(Records provided begins)
(** * Snap-and-dock service: a shallow embedding of [SnapService] and [Preview]

    The service keeps a registry of windows and of groups of windows.  Its
    objects ([SnapWindow], [SnapGroup]) are JavaScript objects shared by
    reference; here every object lives in a store indexed by its reference,
    and the service state carries the two stores next to the registries.

    JavaScript numbers are modelled as exact rationals ([Q]); [==] is
    numeric equality.  NaN, infinities and rounding are outside the model. *)

From Stdlib Require Import QArith Qabs ZArith List String Bool Arith Lia.
Import ListNotations.

(** ** Numbers *)

(** [Math.sign]: -1, 0 or 1. *)
Definition Math_sign (q : Q) : Q := inject_Z (Z.sgn (Qnum q)).

(** [Math.abs]. *)
Definition Math_abs (q : Q) : Q := Qabs q.

(** Truthiness of a number, as in [offset.x ? offset.x : 1]. *)
Definition truthy (q : Q) : bool := negb (Qeq_bool q 0).

(** [a < b] on numbers. *)
Definition Qltb (a b : Q) : bool := negb (Qle_bool b a).

(** [UNDOCK_MOVE_SCALE = 30]. *)
Definition UNDOCK_MOVE_SCALE : Q := 30.

(** ** Plain data *)

Module Point.
Record t := mk { x : Q; y : Q }.
End Point.

Module Rectangle.
Record t := mk { center : Point.t; halfSize : Point.t }.
End Rectangle.

Module WindowIdentity.
Record t := mk { uuid : string; name : string }.
End WindowIdentity.

(** The result of [RectUtils.distance]; the service reads all four fields. *)
Module MeasureResult.
Record t := mk { x : Q; y : Q; min : Q; minAbs : Q }.
End MeasureResult.

(** A [WindowState] is used by the service through its rectangle only. *)
Definition WindowState := Rectangle.t.

(** References to [SnapWindow] and [SnapGroup] objects. *)
Definition wid := nat.
Definition gid := nat.

Inductive eSnapValidity := VALID | INVALID.

Definition eSnapValidity_eqb (a b : eSnapValidity) : bool :=
  match a, b with
  | VALID, VALID | INVALID, INVALID => true
  | _, _ => false
  end.

Module SnapTarget.
Record t := mk {
  group : gid;
  activeWindow : wid;
  snapOffset : Point.t;
  halfSize : option Point.t;
  validity : eSnapValidity
}.
End SnapTarget.

(** [SnapState], the pair handed to [SnapView.update]. *)
Module SnapState.
Record t := mk { activeGroup : option gid; target : option SnapTarget.t }.
End SnapState.

(** ** Objects *)

(** Modelled from the spec: the [SnapWindow] class is not among the sources.
    A window wraps one identity and its latest state, holds a back-reference
    to its current group, and has an [onClose] signal; [onClose] records
    whether the service's [onWindowClosed] handler is attached. *)
Module SnapWindow.
Record t := mk {
  identity : WindowIdentity.t;
  state : WindowState;
  group : gid;
  onClose : bool
}.
End SnapWindow.

(** Modelled from the spec: the [SnapGroup] class is not among the sources.
    A group is an ordered sequence of windows ([length] is its length) and
    five signals; each signal field records whether the service's handler
    is attached to it.  [windows] is a read-only view: reading it gives the
    sequence as it is at that moment, and a sequence read earlier is not
    altered when a window leaves or joins the group later. *)
Module SnapGroup.
Record t := mk {
  windows : list wid;
  onModified : bool;
  onTransform : bool;
  onCommit : bool;
  onWindowRemoved : bool;
  onWindowAdded : bool
}.
Definition length (g : t) : nat := List.length (windows g).
End SnapGroup.

(** What the service's own public signals [onWindowAdded] and
    [onWindowRemoved] have emitted so far. *)
Inductive Emitted :=
| WindowAdded (group : gid) (window : wid)
| WindowRemoved (group : gid) (window : wid).

(** ** Array helpers *)

(** [Array.prototype.indexOf]: the first index holding [v], or -1. *)
Fixpoint indexOf (v : nat) (l : list nat) : Z :=
  match l with
  | [] => (-1)%Z
  | h :: t =>
      if Nat.eqb h v then 0%Z
      else let i := indexOf v t in
           if (i <? 0)%Z then (-1)%Z else (i + 1)%Z
  end.

(** [l.splice(index, 1)] for a non-negative [index]. *)
Definition splice1 (index : Z) (l : list nat) : list nat :=
  firstn (Z.to_nat index) l ++ skipn (S (Z.to_nat index)) l.

(** Store update. *)
Definition upd {A : Type} (f : nat -> A) (k : nat) (v : A) : nat -> A :=
  fun k' => if Nat.eqb k' k then v else f k'.

(** ** The service state *)

Record State := mkState {
  windows : list wid;          (* this.windows *)
  groups : list gid;           (* this.groups *)
  view : SnapState.t;          (* what this.view was last updated with *)
  wobj : wid -> SnapWindow.t;  (* the SnapWindow objects *)
  gobj : gid -> SnapGroup.t;   (* the SnapGroup objects *)
  nextWindow : wid;            (* next unused window reference *)
  nextGroup : gid;             (* next unused group reference *)
  window_foo : bool;           (* the global (window as ...).foo *)
  emitted : list Emitted       (* emissions of the service's signals *)
}.

Definition set_windows (l : list wid) (st : State) : State :=
  mkState l (groups st) (view st) (wobj st) (gobj st)
          (nextWindow st) (nextGroup st) (window_foo st) (emitted st).

Definition set_groups (l : list gid) (st : State) : State :=
  mkState (windows st) l (view st) (wobj st) (gobj st)
          (nextWindow st) (nextGroup st) (window_foo st) (emitted st).

Definition set_view (v : SnapState.t) (st : State) : State :=
  mkState (windows st) (groups st) v (wobj st) (gobj st)
          (nextWindow st) (nextGroup st) (window_foo st) (emitted st).

Definition set_wobj (w : wid) (o : SnapWindow.t) (st : State) : State :=
  mkState (windows st) (groups st) (view st) (upd (wobj st) w o) (gobj st)
          (nextWindow st) (nextGroup st) (window_foo st) (emitted st).

Definition set_gobj (g : gid) (o : SnapGroup.t) (st : State) : State :=
  mkState (windows st) (groups st) (view st) (wobj st) (upd (gobj st) g o)
          (nextWindow st) (nextGroup st) (window_foo st) (emitted st).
(Records provided ends)
Exercise requirements – Filter the records for lines holding the string "sources". Copy each one.

Exercise solution –
(** Modelled from the spec: the [SnapWindow] class is not among the sources.
(** Modelled from the spec: the [SnapGroup] class is not among the sources.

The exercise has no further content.